Im Jahr 2026 fahren 100% der Neuwagen elektrisch. Wirklich?

Ein Physiker hat ausgerechnet, wann sich Elektroautos endgültig gegen Autos mit Verbrennungsmotor durchsetzen. Die Berechnung überzeugt nicht jeden. 

Wann sich die Elektromobilität wirklich durchsetzt, fragen sich viele. Ein junger, deutscher Physiker hat’s ausgerechnet. „Im Sommer 2022 wird mindestens jeder zehnte Neuwagen weltweit ein E-Auto sein,“ antwortet der Physiker Richard Randoll im Spiegel Online Interview auf die Frage, wann das Elektroauto einen signifikanten Marktanteil erhält. Zu dieser überraschend konkreten Zeitangabe kommt er durch Berechnungen, die er im Rahmen seiner Doktorarbeit angestellt hat. Seine Methode ist gar nicht so kompliziert. Randoll hat die Verkaufszahlen von Elektroautos seit 2011 ausgewertet. Und die haben sich seinen Quellen nach seither alle 15 Monate verdoppelt. Ein exponentielles Wachstum. Angenommen, das Wachstum geht im gleichen Tempo weiter – dann werden 2026 schon 100 Millionen Elektroautos jährlich verkauft. Randoll geht davon aus, dass das bis dahin der gesamten Autoproduktion weltweit entspricht. In anderen Worten: Im Jahr 2026 werden keine Neuwagen mit Verbrennungsmotor mehr verkauft. Für jene, denen die rein rechnerische Prognose ein bisschen zu kühn ist, hat Richard Randoll noch eine zweite Argumentation auf Lager, die ihn zum gleichen Ergebnis führt. Er geht davon aus, dass ein Technologiewandel genau so lang dauert, wie die Lebensdauer einer Produktgeneration. Bei Verbrennungsmotoren rechnet der Physiker mit einer mittleren Lebensdauer von 15 Jahren. Ausgehend vom Nissan Leaf, dem laut Randoll ersten Elektroauto, das in Großserie produziert wurde und das im Jahr 2011 auf den Markt kam, ergibt sich daraus ein Technologiewandel hin zum Elektromotor, der im Jahr 2026 abgeschlossen sein sollte.

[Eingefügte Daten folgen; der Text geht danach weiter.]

(** * RevelScraper: a shallow embedding of [RevelScraper.py]

    The scraper drives a browser through a paginated reader, classifies the
    nodes of every "Reading" page into text blocks and appends them to one
    markdown file.  The browser is the environment: every remote call of the
    source ([find_element], [text], [get_attribute], [click], ...) is a
    field of the records below that holds the outcome the call has, a value
    or a raised exception.  Python [str] values are lists of ASCII
    characters; the [set] of processed sources is a [gset]. *)

From stdpp Require Import base gmap sets list strings.
From Stdlib Require Import Ascii String List Bool Arith Lia DecimalString.
Import ListNotations.
(** X10: every plan [assembleProvision] produces names no pool but reserve,
    share and reclaim; its reserve entry is the size of the reserve pool under
    the NUMA id -1, its reclaim entry always has a value under -1, and it has
    a share entry exactly when the region map holds a share region, that entry
    being the [non_reclaimed_cpuset_size] knob of one share region. *)
Theorem assembleProvision_pools cra plan logs :
  assembleProvision cra = (Done plan, logs) →
  dom (PoolEntries plan) ⊆ {[ PoolNameReserve; PoolNameShare; PoolNameReclaim ]} ∧
  PoolEntries plan !! PoolNameReserve
  = Some {[ FakedNumaID := default 0 (GetPoolSize (metaCache cra) PoolNameReserve) ]} ∧
  is_Some (reclaimOfNonBindingNumas plan) ∧
  (is_Some (PoolEntries plan !! PoolNameShare) ↔
   ∃ k r, regionMap cra !! k = Some r ∧ rType r = QoSRegionTypeShare) ∧
  ∀ m, PoolEntries plan !! PoolNameShare = Some m →
       ∃ k r controlKnob,
         regionMap cra !! k = Some r ∧ rType r = QoSRegionTypeShare ∧
         GetProvision r = Ok controlKnob ∧
         m = {[ FakedNumaID :=
                  GoInt.of_float64
                    (Value (knob controlKnob ControlKnobNonReclaimedCPUSetSize)) ]}.
Proof.
  unfold assembleProvision. intros Hdone.
  destruct (provisionLoop _ _ _ _) as [[[entries req]|e|msg] logs0] eqn:Hloop;
    [|discriminate..].
  injection Hdone as <- <-.
  apply provisionLoop_pools in Hloop as (I1 & I2 & I3 & I4).
  assert (PoolNameReserve ≠ PoolNameShare) as N1 by discriminate.
  assert (PoolNameReserve ≠ PoolNameReclaim) as N2 by discriminate.
  assert (PoolNameShare ≠ PoolNameReclaim) as N3 by discriminate.
  cbn [PoolEntries]. split; [|split; [|split; [|split]]].
  - intros p Hp. apply elem_of_dom in Hp as [m Hm].
    rewrite !elem_of_union, !elem_of_singleton.
    destruct (decide (p = PoolNameReclaim)) as [->|Hp1]; [by right|].
    destruct (decide (p = PoolNameShare)) as [->|Hp2]; [by left; right|].
    rewrite lookup_insert_ne in Hm by done. rewrite I1 in Hm by done.
    destruct (decide (p = PoolNameReserve)) as [->|Hp3]; [by left; left|].
    by rewrite lookup_singleton_ne in Hm.
  - rewrite lookup_insert_ne by done. rewrite I1 by done. by rewrite lookup_singleton_eq.
  - unfold reclaimOfNonBindingNumas. cbn [PoolEntries].
    rewrite lookup_insert_eq. cbn. rewrite lookup_insert_eq. by eexists.
  - rewrite lookup_insert_ne by done. split.
    + intros [m Hm]. destruct (I2 m Hm) as [Hm0|([k r] & ck & Hin & Hs & _)].
      * by rewrite lookup_singleton_ne in Hm0.
      * exists k, r. split; [by apply elem_of_map_to_list|done].
    + intros (k & r & Hk & Hs). apply I3. exists (k, r).
      split; [by apply elem_of_map_to_list|done].
  - intros m Hm. rewrite lookup_insert_ne in Hm by done.
    destruct (I2 m Hm) as [Hm0|([k r] & ck & Hin & Hs & Hck & ->)].
    + by rewrite lookup_singleton_ne in Hm0.
    + exists k, r, ck. split; [by apply elem_of_map_to_list|done].
Qed.

(** ** Cycles that run to the end *)

Lemma ToSliceInt_singleton (n : Z) : ToSliceInt {[ n ]} = [n].
Proof. unfold ToSliceInt. by rewrite elements_singleton. Qed.

Lemma provisionLoop_total l : ∀ entries req logs,
  (∀ kr, kr ∈ l → ∃ controlKnob, GetProvision kr.2 = Ok controlKnob) →
  (∀ kr, kr ∈ l → rType kr.2 = QoSRegionTypeDedicatedNumaExclusive →
         ∃ numaID, GetBindingNumas kr.2 = {[ numaID ]}) →
  ∃ entries' req', provisionLoop l entries req logs = (Done (entries', req'), logs).
Proof.
  induction l as [|[k r] l IH]; intros entries req logs Hok Hone.
  - by eexists _, _.
  - cbn [provisionLoop].
    destruct (Hok (k, r) (list_elem_of_here _ _)) as [ck Hck]. cbn in Hck. rewrite Hck.
    assert (∀ kr, kr ∈ l → ∃ controlKnob, GetProvision kr.2 = Ok controlKnob) as Hok'
      by (intros kr Hin; apply Hok; by apply list_elem_of_further).
    assert (∀ kr, kr ∈ l → rType kr.2 = QoSRegionTypeDedicatedNumaExclusive →
                  ∃ numaID, GetBindingNumas kr.2 = {[ numaID ]}) as Hone'
      by (intros kr Hin; apply Hone; by apply list_elem_of_further).
    destruct (rType r) eqn:Ht; [by apply IH|].
    destruct (Hone (k, r) (list_elem_of_here _ _) Ht) as [numaID Hn]. cbn in Hn.
    rewrite Hn, ToSliceInt_singleton. cbn [length]. rewrite decide_True by done.
    by apply IH.
Qed.

Lemma assembleProvision_total cra :
  (∀ k r, regionMap cra !! k = Some r → ∃ controlKnob, GetProvision r = Ok controlKnob) →
  dedicatedOnOneNuma (regionMap cra) →
  ∃ plan, assembleProvision cra = (Done plan, []).
Proof.
  intros Hok Hone. unfold assembleProvision.
  match goal with
  | |- context [provisionLoop ?l ?e ?q ?g] =>
      destruct (provisionLoop_total l e q g) as (entries & req & Hloop)
  end.
  - intros [k r] Hin. apply elem_of_map_to_list in Hin. by apply (Hok k).
  - intros [k r] Hin. apply elem_of_map_to_list in Hin. by apply (Hone k).
  - rewrite Hloop. by eexists.
Qed.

Eine Milchmädchenrechnung?

Nun stellt sich die Frage, weshalb die Hersteller von Autos mit Verbrennungsmotor oder die Autofahrer den technologischen Wandel hin zum Elektromotor wie eine Art Naturgesetz betrachten sollten. Physiker Randoll belegt seine These mit Beispielen aus der Technologiegeschichte, die angeblich ganz ähnlich verlaufen sind. Zum Beispiel den Wandel vom Röhrenfernseher zum Flachbildschirm oder von der Glühbirne zur LED. So ganz überzeugend findet nicht jeder die Berechnung des jungen Physikers. Ein Kommentator auf Spiegel Online meint: „Ein deutscher Physiker, der letztes Jahr seine Promotionszeit abgeschlossen hat, eine Hochrechnung, die so simpel angesetzt ist, dass sich der Begriff „Milchmädchenrechnung“ förmlich aufdrängt…“. Ein anderer Kommentator findet: „Sorry, aber da hat ein weltfremder Physiker mal Zahlenspiele angestellt. Die lassen leider Punkte wie Marktsättigung, Preis, Reichweite, Umweltverträglichkeit usw. außen vor. Es gab schon mal solche Glaskugelversteher, die eine Verdopplung der Akkukapazität voraussagten anhand der technologischen Entwicklungskurven. Alles nicht eingetreten.“

Dass sich der Zeitpunkt, zu dem sich das Elektroauto 100 Prozent Marktanteil sichert, auf den Monat genau berechnet lässt, darf bezweifelt werden. Schließlich gibt es auf dem Weg zur Elektromobilität auch einige politische Stellschrauben, an denen man drehen kann, um die Entwicklung zu beschleunigen – oder um sie zu verlangsamen.